I held off on any meds and will stop at a LFS after work to see what they have in medicines for ick. I'll need more than I have if treatment will be up to 10 days.
I don't want to treat the tank unless I really need to because I worry that the acriflavine will negatively affect the bio-cycle.


----------



## TwinDad (Mar 3, 2011)

Still have the white spots?

Your should post pictures. I'm still new to this, but some people have posted that not all white spots are cih, so I think a photo might help out those that are in the know.


----------



## Eshnon (Apr 13, 2011)

*My imput*

Alright.. so I've read up on Ick and a few more sickness before I got a fish tank.. and Ick was one that was engraved into my mind..
First, depending on temp, the process for Ick can be slowed down, or quickened.. I would go with speeding it up and dropping the tablets into the water. Raising the Temp will increase the speed, but try not to kill your fish  Raising the temp will provide a shorter time for the parasites to leave the fish body, and when vulnerable, the tablets will kill them off. Raising the temp will also force all the other fish that are sick with Ick to "purge" the parasites into the water... Not at the sametime, but over the course of a week or two. Ick sucks.. and causes bloody streaks at the later stages.. keep an eye out for it.. As you probably see now.. are white spots.. This is the early stage for when the parasite enters through the skin, it causes an irritation.. a white spot. After a week or so, the parasite leaves and drops to the bottom of the tank where it multiplies. After multiplying, all the baby parasites then feed on your tank population.. resulting in a full Ick breakout.
-Remove Carbon filtering
-Increases Temp
-Cut medication dosage in half for catfish and other scaleless fish.
-Carry out with water changes BETWEEN treatments.

Hope this helps.


----------



## Mikaila31 (Dec 18, 2008)

I would suggest a copper based med. Coppersafe or aquari-sol is what I always use to treat ich. Continue treatment till all signs disappear. Then you need to continue treatment for another week at least. You can either use the med full strength or half for this part IMO. Continuing treatment is the most important part with treating ich. Otherwise you will find it keeps coming back.
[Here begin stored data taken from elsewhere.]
Lemma same_bytes_spec s d n i : (i + n <= length s)%nat → (i + n <= length d)%nat →
  same_bytes s d n (Z.of_nat i) = Ok (bool_decide (take n (drop i s) = take n (drop i d))).
Proof.
  revert i. induction n as [|n IH]; intros i Hs Hd; simpl; [done|].
  destruct (lookup_lt_is_Some_2 s i) as [x Hx]; [lia|]. destruct (lookup_lt_is_Some_2 d i) as [y Hy]; [lia|].
  rewrite (proj2 (rd_Ok s (Z.of_nat i) x)) by (rewrite Nat2Z.id; split; [lia|done]).
  rewrite (proj2 (rd_Ok d (Z.of_nat i) y)) by (rewrite Nat2Z.id; split; [lia|done]).
  simpl. rewrite (drop_S s x i Hx), (drop_S d y i Hy), !firstn_cons. destruct (Z.eqb_spec x y) as [->|Hne].
  - replace (Z.of_nat i + 1) with (Z.of_nat (S i)) by lia. rewrite IH by lia. f_equal. apply bool_decide_ext.
    split; [by intros ->|by intros [= ?]].
  - symmetry. f_equal. apply bool_decide_eq_false. by intros [= ?].
Qed.

Lemma same_prefix_bytes s d q : bytes s → bytes d → length s = length d → (q <= length s)%nat →
  same_prefix (8 * Z.of_nat q) s d ↔ take q s = take q d.
Proof.
  intros Hs Hd Hlen Hq. unfold same_prefix. rewrite Hlen at 2. rewrite !prefix_bytes by (done || lia).
  split; [|by intros ->]. apply be_value_inj; [by apply Forall_take..|rewrite !length_take; lia].
Qed.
Just because it appears to be gone does not mean it really is.


----------



## AbbeysDad (Mar 28, 2011)

Thanks folks.
Well, it started with a few white spots on the one Molly looking like ick, but now I see signs on the other female Molly and it's looking more like a white fungus than spots of ick. I'm thinking that the male has been pestering the two females and his 'attentions' may have caused minor problems with the slime coat and a fungus has resulted. 
I am setting up a small 5g hospital tank and will move the two Mollies there to treat.


----------



## AbbeysDad (Mar 28, 2011)

Okay, the 5g tank is setup and the two female mollies have been moved in.
I added 1/2 tablet of Fungus Clear (Tank Buddies) (Nitrofurazone, Furazolidone, Potassium Dichromate)
"_Warning: This product contains a chemical known to the state of California to cause cancer._"
Fortunately, I live in New York!
I thought about adding salt either instead or in addition, but decided to just add the medicine.
Will be keeping a watchful eye.


----------



## AbbeysDad (Mar 28, 2011)

AbbeysDad said:


> Okay, the 5g tank is setup and the two female mollies have been moved in.
> I added 1/2 tablet of Fungus Clear (Tank Buddies) (Nitrofurazone, Furazolidone, Potassium Dichromate)
> "_Warning: This product contains a chemical known to the state of California to cause cancer._"
> Fortunately, I live in New York!
> ...


Abbey made a sign


----------



## AbbeysDad (Mar 28, 2011)

I happy to report that both Mollies look MUCH better today with little/no white spots/areas!
I'll leave them in the hospital tank another couple of days to be sure, but right now it looks really good.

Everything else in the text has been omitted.